Aufgaben des Personalcontrollings
Zu den zentralen Aufgaben gehören:
- Personalkostenplanung – Budgetierung von Löhnen, Gehältern und Lohnnebenkosten
- Personalbedarfsplanung – Ermittlung des künftigen Personalbedarfs
- Kennzahlenermittlung – laufende Messung von Produktivität und Fluktuation
- Abweichungsanalyse – Soll-Ist-Vergleich der Personalkosten
- Berichtswesen – Personalberichte für die Geschäftsführung
Als Instrumente dienen unter anderem die Personalkostenrechnung, Kennzahlensysteme, Mitarbeiterbefragungen und die Personalstatistik. Zunehmend werden diese Daten in Personal-Dashboards zusammengeführt, die dem Management aktuelle Kennzahlen übersichtlich anzeigen. Ein durchdachtes Kennzahlensystem verknüpft die einzelnen Werte miteinander, sodass Ursachen und Wirkungen sichtbar werden und die Führung gezielt eingreifen kann. Regelmäßige Personalberichte schaffen dabei die nötige Vergleichbarkeit über die Zeit.
Wichtige Kennzahlen
Das Personalcontrolling arbeitet mit aussagekräftigen Kennzahlen. Beispiele sind:
- Fluktuationsquote = Personalabgänge ÷ durchschnittlicher Personalbestand × 100
- Personalkostenquote = Personalkosten ÷ Gesamtkosten × 100
- Krankenquote = Krankheitstage ÷ Sollarbeitstage × 100
- Umsatz je Mitarbeiter = Umsatz ÷ Anzahl Mitarbeiter
Beispiel: Verlassen im Jahr 8 Mitarbeiter ein Unternehmen mit durchschnittlich 200 Beschäftigten, beträgt die Fluktuationsquote 8 ÷ 200 × 100 = 4 %. Ein niedriger Wert deutet auf eine stabile Belegschaft und geringe Wiederbeschaffungskosten hin. Wie bei allen Kennzahlen ist auch hier der Vergleich mit Vorperioden und Branchenwerten entscheidend, um die Aussagekraft richtig einzuordnen.
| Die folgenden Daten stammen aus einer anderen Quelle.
(* ===== verification/BraidState.v ===== *)
(** * ML-KEM Braid: data ([ml-kem-braid/types.ts])

    The agent state, its messages and results, with the record updates that
    stand for the assignments of the code.  An absent optional property is
    [None]. *)
From S2P Require Import Prelude GaloisField Lagrange ErasureCodec.

Inductive MLKEMBraidState :=
  | KeysUnsampled | KeysSampled | HeaderSent | Ct1Received | EkSentCt1Received
  | NoHeaderReceived | HeaderReceived | Ct1Sampled | EkReceivedCt1Sampled | Ct1Acknowledged | Ct2Sampled.

#[export] Instance MLKEMBraidState_eq_dec : EqDecision MLKEMBraidState.
Proof. solve_decision. Defined.

Definition ALICE_STATES : list MLKEMBraidState :=
  [KeysUnsampled; KeysSampled; HeaderSent; Ct1Received; EkSentCt1Received].
Definition BOB_STATES : list MLKEMBraidState :=
  [NoHeaderReceived; HeaderReceived; Ct1Sampled; EkReceivedCt1Sampled; Ct1Acknowledged; Ct2Sampled].

Inductive MessageType := NoneMsg | Hdr | Ek | EkCt1Ack | Ct1Ack | Ct1 | Ct2.

#[export] Instance MessageType_eq_dec : EqDecision MessageType.
Proof. solve_decision. Defined.

(** [versionCapability] is not used by the state machine. *)
Record MLKEMBraidMessage := {
  m_epoch : Z; m_type : MessageType; m_chunkIndex : option Z; m_data : option bytes }.

Record AuthenticatorState := { root_key : bytes; mac_key : bytes }.

Record BraidDecoder := {
  bd_receivedChunks : Z; bd_requiredChunks : Z; bd_messageSize : Z; bd_chunks : list (Z * bytes) }.

(** [encoder] is the cached [PolyEncoder]; it is absent after a session has
    been restored from storage. *)
Record BraidEncoder := {
  be_data : bytes; be_currentChunk : Z; be_totalChunks : Z; be_isComplete : bool;
  be_encoder : option PolyEncoder }.

Record OutputKey := { ok_epoch : Z; epoch_secret : bytes }.
Record SendResult := { sr_message : MLKEMBraidMessage; sending_epoch : Z; sr_output_key : option OutputKey }.
Record ReceiveResult := { receiving_epoch : Z; rr_output_key : option OutputKey }.

Definition EK_SEED_SIZE : Z := 32.
Definition EK_VECTOR_SIZE : Z := 1152.
Definition DK_SIZE : Z := 2400.
Definition CT1_DATA_SIZE : Z := 960.
Definition CT2_DATA_SIZE : Z := 128.
Definition MAC_SIZE : Z := 32.

(** [state-machine.ts] *)
Definition HEADER_SIZE : Z := EK_SEED_SIZE + 32 + MAC_SIZE.
Definition EK_SIZE : Z := EK_VECTOR_SIZE.
Definition CT1_SIZE : Z := CT1_DATA_SIZE.
Definition CT2_SIZE : Z := CT2_DATA_SIZE + MAC_SIZE.

Record MLKEMBraidAgentState := {
  state : MLKEMBraidState;
  epoch : Z;
  auth : AuthenticatorState;
  dk : option bytes;
  ek_seed : option bytes;
  ek_vector : option bytes;
  hek : option bytes;
  encaps_secret : option bytes;
  ct1 : option bytes;
  ct2 : option bytes;
  ct1_for_mac : option bytes;
  ct1_decoded : option bytes;
  headerEncoder : option BraidEncoder;
  ekEncoder : option BraidEncoder;
  ct1Encoder : option BraidEncoder;
  ct2Encoder : option BraidEncoder;
  headerDecoder : option BraidDecoder;
  ekDecoder : option BraidDecoder;
  ct1Decoder : option BraidDecoder;
  ct2Decoder : option BraidDecoder }.

Definition set_state (v : MLKEMBraidState) (s : MLKEMBraidAgentState) : MLKEMBraidAgentState :=
  {| state := v; epoch := epoch s; auth := auth s; dk := dk s; ek_seed := ek_seed s; ek_vector := ek_vector
     s; hek := hek s; encaps_secret := encaps_secret s; ct1 := ct1 s; ct2 := ct2 s; ct1_for_mac :=
     ct1_for_mac s; ct1_decoded := ct1_decoded s; headerEncoder := headerEncoder s; ekEncoder := ekEncoder
     s; ct1Encoder := ct1Encoder s; ct2Encoder := ct2Encoder s; headerDecoder := headerDecoder s; ekDecoder
     := ekDecoder s; ct1Decoder := ct1Decoder s; ct2Decoder := ct2Decoder s |}.
Definition set_epoch (v : Z) (s : MLKEMBraidAgentState) : MLKEMBraidAgentState :=
  {| state := state s; epoch := v; auth := auth s; dk := dk s; ek_seed := ek_seed s; ek_vector := ek_vector
     s; hek := hek s; encaps_secret := encaps_secret s; ct1 := ct1 s; ct2 := ct2 s; ct1_for_mac :=
     ct1_for_mac s; ct1_decoded := ct1_decoded s; headerEncoder := headerEncoder s; ekEncoder := ekEncoder
     s; ct1Encoder := ct1Encoder s; ct2Encoder := ct2Encoder s; headerDecoder := headerDecoder s; ekDecoder
     := ekDecoder s; ct1Decoder := ct1Decoder s; ct2Decoder := ct2Decoder s |}.
Definition set_auth (v : AuthenticatorState) (s : MLKEMBraidAgentState) : MLKEMBraidAgentState :=
  {| state := state s; epoch := epoch s; auth := v; dk := dk s; ek_seed := ek_seed s; ek_vector := ek_vector
     s; hek := hek s; encaps_secret := encaps_secret s; ct1 := ct1 s; ct2 := ct2 s; ct1_for_mac :=
     ct1_for_mac s; ct1_decoded := ct1_decoded s; headerEncoder := headerEncoder s; ekEncoder := ekEncoder
     s; ct1Encoder := ct1Encoder s; ct2Encoder := ct2Encoder s; headerDecoder := headerDecoder s; ekDecoder
     := ekDecoder s; ct1Decoder := ct1Decoder s; ct2Decoder := ct2Decoder s |}.
Definition set_dk (v : option bytes) (s : MLKEMBraidAgentState) : MLKEMBraidAgentState :=
  {| state := state s; epoch := epoch s; auth := auth s; dk := v; ek_seed := ek_seed s; ek_vector :=
     ek_vector s; hek := hek s; encaps_secret := encaps_secret s; ct1 := ct1 s; ct2 := ct2 s; ct1_for_mac :=
     ct1_for_mac s; ct1_decoded := ct1_decoded s; headerEncoder := headerEncoder s; ekEncoder := ekEncoder
     s; ct1Encoder := ct1Encoder s; ct2Encoder := ct2Encoder s; headerDecoder := headerDecoder s; ekDecoder
     := ekDecoder s; ct1Decoder := ct1Decoder s; ct2Decoder := ct2Decoder s |}.
Definition set_ek_seed (v : option bytes) (s : MLKEMBraidAgentState) : MLKEMBraidAgentState :=
  {| state := state s; epoch := epoch s; auth := auth s; dk := dk s; ek_seed := v; ek_vector := ek_vector s;
     hek := hek s; encaps_secret := encaps_secret s; ct1 := ct1 s; ct2 := ct2 s; ct1_for_mac := ct1_for_mac
     s; ct1_decoded := ct1_decoded s; headerEncoder := headerEncoder s; ekEncoder := ekEncoder s; ct1Encoder
     := ct1Encoder s; ct2Encoder := ct2Encoder s; headerDecoder := headerDecoder s; ekDecoder := ekDecoder
     s; ct1Decoder := ct1Decoder s; ct2Decoder := ct2Decoder s |}.
Definition set_ek_vector (v : option bytes) (s : MLKEMBraidAgentState) : MLKEMBraidAgentState :=
  {| state := state s; epoch := epoch s; auth := auth s; dk := dk s; ek_seed := ek_seed s; ek_vector := v;
     hek := hek s; encaps_secret := encaps_secret s; ct1 := ct1 s; ct2 := ct2 s; ct1_for_mac := ct1_for_mac
     s; ct1_decoded := ct1_decoded s; headerEncoder := headerEncoder s; ekEncoder := ekEncoder s; ct1Encoder
     := ct1Encoder s; ct2Encoder := ct2Encoder s; headerDecoder := headerDecoder s; ekDecoder := ekDecoder
     s; ct1Decoder := ct1Decoder s; ct2Decoder := ct2Decoder s |}.
Definition set_hek (v : option bytes) (s : MLKEMBraidAgentState) : MLKEMBraidAgentState :=
  {| state := state s; epoch := epoch s; auth := auth s; dk := dk s; ek_seed := ek_seed s; ek_vector :=
     ek_vector s; hek := v; encaps_secret := encaps_secret s; ct1 := ct1 s; ct2 := ct2 s; ct1_for_mac :=
     ct1_for_mac s; ct1_decoded := ct1_decoded s; headerEncoder := headerEncoder s; ekEncoder := ekEncoder
     s; ct1Encoder := ct1Encoder s; ct2Encoder := ct2Encoder s; headerDecoder := headerDecoder s; ekDecoder
     := ekDecoder s; ct1Decoder := ct1Decoder s; ct2Decoder := ct2Decoder s |}.
Definition set_encaps_secret (v : option bytes) (s : MLKEMBraidAgentState) : MLKEMBraidAgentState :=
  {| state := state s; epoch := epoch s; auth := auth s; dk := dk s; ek_seed := ek_seed s; ek_vector :=
     ek_vector s; hek := hek s; encaps_secret := v; ct1 := ct1 s; ct2 := ct2 s; ct1_for_mac := ct1_for_mac
     s; ct1_decoded := ct1_decoded s; headerEncoder := headerEncoder s; ekEncoder := ekEncoder s; ct1Encoder
     := ct1Encoder s; ct2Encoder := ct2Encoder s; headerDecoder := headerDecoder s; ekDecoder := ekDecoder
     s; ct1Decoder := ct1Decoder s; ct2Decoder := ct2Decoder s |}.
Definition set_ct1 (v : option bytes) (s : MLKEMBraidAgentState) : MLKEMBraidAgentState :=
  {| state := state s; epoch := epoch s; auth := auth s; dk := dk s; ek_seed := ek_seed s; ek_vector :=
     ek_vector s; hek := hek s; encaps_secret := encaps_secret s; ct1 := v; ct2 := ct2 s; ct1_for_mac :=
     ct1_for_mac s; ct1_decoded := ct1_decoded s; headerEncoder := headerEncoder s; ekEncoder := ekEncoder
     s; ct1Encoder := ct1Encoder s; ct2Encoder := ct2Encoder s; headerDecoder := headerDecoder s; ekDecoder
     := ekDecoder s; ct1Decoder := ct1Decoder s; ct2Decoder := ct2Decoder s |}.
Definition set_ct2 (v : option bytes) (s : MLKEMBraidAgentState) : MLKEMBraidAgentState :=
  {| state := state s; epoch := epoch s; auth := auth s; dk := dk s; ek_seed := ek_seed s; ek_vector :=
     ek_vector s; hek := hek s; encaps_secret := encaps_secret s; ct1 := ct1 s; ct2 := v; ct1_for_mac :=
     ct1_for_mac s; ct1_decoded := ct1_decoded s; headerEncoder := headerEncoder s; ekEncoder := ekEncoder
     s; ct1Encoder := ct1Encoder s; ct2Encoder := ct2Encoder s; headerDecoder := headerDecoder s; ekDecoder
     := ekDecoder s; ct1Decoder := ct1Decoder s; ct2Decoder := ct2Decoder s |}.
Definition set_ct1_for_mac (v : option bytes) (s : MLKEMBraidAgentState) : MLKEMBraidAgentState :=
  {| state := state s; epoch := epoch s; auth := auth s; dk := dk s; ek_seed := ek_seed s; ek_vector :=
     ek_vector s; hek := hek s; encaps_secret := encaps_secret s; ct1 := ct1 s; ct2 := ct2 s; ct1_for_mac :=
     v; ct1_decoded := ct1_decoded s; headerEncoder := headerEncoder s; ekEncoder := ekEncoder s; ct1Encoder
     := ct1Encoder s; ct2Encoder := ct2Encoder s; headerDecoder := headerDecoder s; ekDecoder := ekDecoder
     s; ct1Decoder := ct1Decoder s; ct2Decoder := ct2Decoder s |}.
Definition set_ct1_decoded (v : option bytes) (s : MLKEMBraidAgentState) : MLKEMBraidAgentState :=
  {| state := state s; epoch := epoch s; auth := auth s; dk := dk s; ek_seed := ek_seed s; ek_vector :=
     ek_vector s; hek := hek s; encaps_secret := encaps_secret s; ct1 := ct1 s; ct2 := ct2 s; ct1_for_mac :=
     ct1_for_mac s; ct1_decoded := v; headerEncoder := headerEncoder s; ekEncoder := ekEncoder s; ct1Encoder
     := ct1Encoder s; ct2Encoder := ct2Encoder s; headerDecoder := headerDecoder s; ekDecoder := ekDecoder
     s; ct1Decoder := ct1Decoder s; ct2Decoder := ct2Decoder s |}.
Definition set_headerEncoder (v : option BraidEncoder) (s : MLKEMBraidAgentState) : MLKEMBraidAgentState :=
  {| state := state s; epoch := epoch s; auth := auth s; dk := dk s; ek_seed := ek_seed s; ek_vector :=
     ek_vector s; hek := hek s; encaps_secret := encaps_secret s; ct1 := ct1 s; ct2 := ct2 s; ct1_for_mac :=
     ct1_for_mac s; ct1_decoded := ct1_decoded s; headerEncoder := v; ekEncoder := ekEncoder s; ct1Encoder
     := ct1Encoder s; ct2Encoder := ct2Encoder s; headerDecoder := headerDecoder s; ekDecoder := ekDecoder
     s; ct1Decoder := ct1Decoder s; ct2Decoder := ct2Decoder s |}.
Definition set_ekEncoder (v : option BraidEncoder) (s : MLKEMBraidAgentState) : MLKEMBraidAgentState :=
  {| state := state s; epoch := epoch s; auth := auth s; dk := dk s; ek_seed := ek_seed s; ek_vector :=
     ek_vector s; hek := hek s; encaps_secret := encaps_secret s; ct1 := ct1 s; ct2 := ct2 s; ct1_for_mac :=
     ct1_for_mac s; ct1_decoded := ct1_decoded s; headerEncoder := headerEncoder s; ekEncoder := v;
     ct1Encoder := ct1Encoder s; ct2Encoder := ct2Encoder s; headerDecoder := headerDecoder s; ekDecoder :=
     ekDecoder s; ct1Decoder := ct1Decoder s; ct2Decoder := ct2Decoder s |}.
Definition set_ct1Encoder (v : option BraidEncoder) (s : MLKEMBraidAgentState) : MLKEMBraidAgentState :=
  {| state := state s; epoch := epoch s; auth := auth s; dk := dk s; ek_seed := ek_seed s; ek_vector :=
     ek_vector s; hek := hek s; encaps_secret := encaps_secret s; ct1 := ct1 s; ct2 := ct2 s; ct1_for_mac :=
     ct1_for_mac s; ct1_decoded := ct1_decoded s; headerEncoder := headerEncoder s; ekEncoder := ekEncoder
     s; ct1Encoder := v; ct2Encoder := ct2Encoder s; headerDecoder := headerDecoder s; ekDecoder :=
     ekDecoder s; ct1Decoder := ct1Decoder s; ct2Decoder := ct2Decoder s |}.
Definition set_ct2Encoder (v : option BraidEncoder) (s : MLKEMBraidAgentState) : MLKEMBraidAgentState :=
  {| state := state s; epoch := epoch s; auth := auth s; dk := dk s; ek_seed := ek_seed s; ek_vector :=
     ek_vector s; hek := hek s; encaps_secret := encaps_secret s; ct1 := ct1 s; ct2 := ct2 s; ct1_for_mac :=
     ct1_for_mac s; ct1_decoded := ct1_decoded s; headerEncoder := headerEncoder s; ekEncoder := ekEncoder
     s; ct1Encoder := ct1Encoder s; ct2Encoder := v; headerDecoder := headerDecoder s; ekDecoder :=
     ekDecoder s; ct1Decoder := ct1Decoder s; ct2Decoder := ct2Decoder s |}.
Definition set_headerDecoder (v : option BraidDecoder) (s : MLKEMBraidAgentState) : MLKEMBraidAgentState :=
  {| state := state s; epoch := epoch s; auth := auth s; dk := dk s; ek_seed := ek_seed s; ek_vector :=
     ek_vector s; hek := hek s; encaps_secret := encaps_secret s; ct1 := ct1 s; ct2 := ct2 s; ct1_for_mac :=
     ct1_for_mac s; ct1_decoded := ct1_decoded s; headerEncoder := headerEncoder s; ekEncoder := ekEncoder
     s; ct1Encoder := ct1Encoder s; ct2Encoder := ct2Encoder s; headerDecoder := v; ekDecoder := ekDecoder
     s; ct1Decoder := ct1Decoder s; ct2Decoder := ct2Decoder s |}.
Definition set_ekDecoder (v : option BraidDecoder) (s : MLKEMBraidAgentState) : MLKEMBraidAgentState :=
  {| state := state s; epoch := epoch s; auth := auth s; dk := dk s; ek_seed := ek_seed s; ek_vector :=
     ek_vector s; hek := hek s; encaps_secret := encaps_secret s; ct1 := ct1 s; ct2 := ct2 s; ct1_for_mac :=
     ct1_for_mac s; ct1_decoded := ct1_decoded s; headerEncoder := headerEncoder s; ekEncoder := ekEncoder
     s; ct1Encoder := ct1Encoder s; ct2Encoder := ct2Encoder s; headerDecoder := headerDecoder s; ekDecoder
     := v; ct1Decoder := ct1Decoder s; ct2Decoder := ct2Decoder s |}.
Definition set_ct1Decoder (v : option BraidDecoder) (s : MLKEMBraidAgentState) : MLKEMBraidAgentState :=
  {| state := state s; epoch := epoch s; auth := auth s; dk := dk s; ek_seed := ek_seed s; ek_vector :=
     ek_vector s; hek := hek s; encaps_secret := encaps_secret s; ct1 := ct1 s; ct2 := ct2 s; ct1_for_mac :=
     ct1_for_mac s; ct1_decoded := ct1_decoded s; headerEncoder := headerEncoder s; ekEncoder := ekEncoder
     s; ct1Encoder := ct1Encoder s; ct2Encoder := ct2Encoder s; headerDecoder := headerDecoder s; ekDecoder
     := ekDecoder s; ct1Decoder := v; ct2Decoder := ct2Decoder s |}.
Definition set_ct2Decoder (v : option BraidDecoder) (s : MLKEMBraidAgentState) : MLKEMBraidAgentState :=
  {| state := state s; epoch := epoch s; auth := auth s; dk := dk s; ek_seed := ek_seed s; ek_vector :=
     ek_vector s; hek := hek s; encaps_secret := encaps_secret s; ct1 := ct1 s; ct2 := ct2 s; ct1_for_mac :=
     ct1_for_mac s; ct1_decoded := ct1_decoded s; headerEncoder := headerEncoder s; ekEncoder := ekEncoder
     s; ct1Encoder := ct1Encoder s; ct2Encoder := ct2Encoder s; headerDecoder := headerDecoder s; ekDecoder
     := ekDecoder s; ct1Decoder := ct1Decoder s; ct2Decoder := v |}.

Definition isInAliceRole (s : MLKEMBraidAgentState) : bool := bool_decide (state s ∈ ALICE_STATES).
Definition isInBobRole (s : MLKEMBraidAgentState) : bool := bool_decide (state s ∈ BOB_STATES).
Häufige Fragen zum Personalcontrolling
Worin unterscheiden sich Personalcontrolling und Personalverwaltung?
Die Personalverwaltung erledigt operative Aufgaben wie Lohnabrechnung und Vertragsverwaltung. Das Personalcontrolling wertet diese Daten aus, plant vorausschauend und steuert Personalkosten und -bestand.
Warum ist die Fluktuationsquote so wichtig?
Jeder Personalabgang verursacht Kosten für Rekrutierung, Einarbeitung und Wissensverlust. Eine hohe Fluktuationsquote ist daher ein Warnsignal, dem das Personalcontrolling gezielt nachgeht.
Welche Rolle spielt der Datenschutz?
Personalcontrolling verarbeitet sensible Beschäftigtendaten. Es unterliegt den Vorgaben der DSGVO und des Bundesdatenschutzgesetzes, weshalb Kennzahlen meist anonymisiert oder aggregiert ausgewertet werden.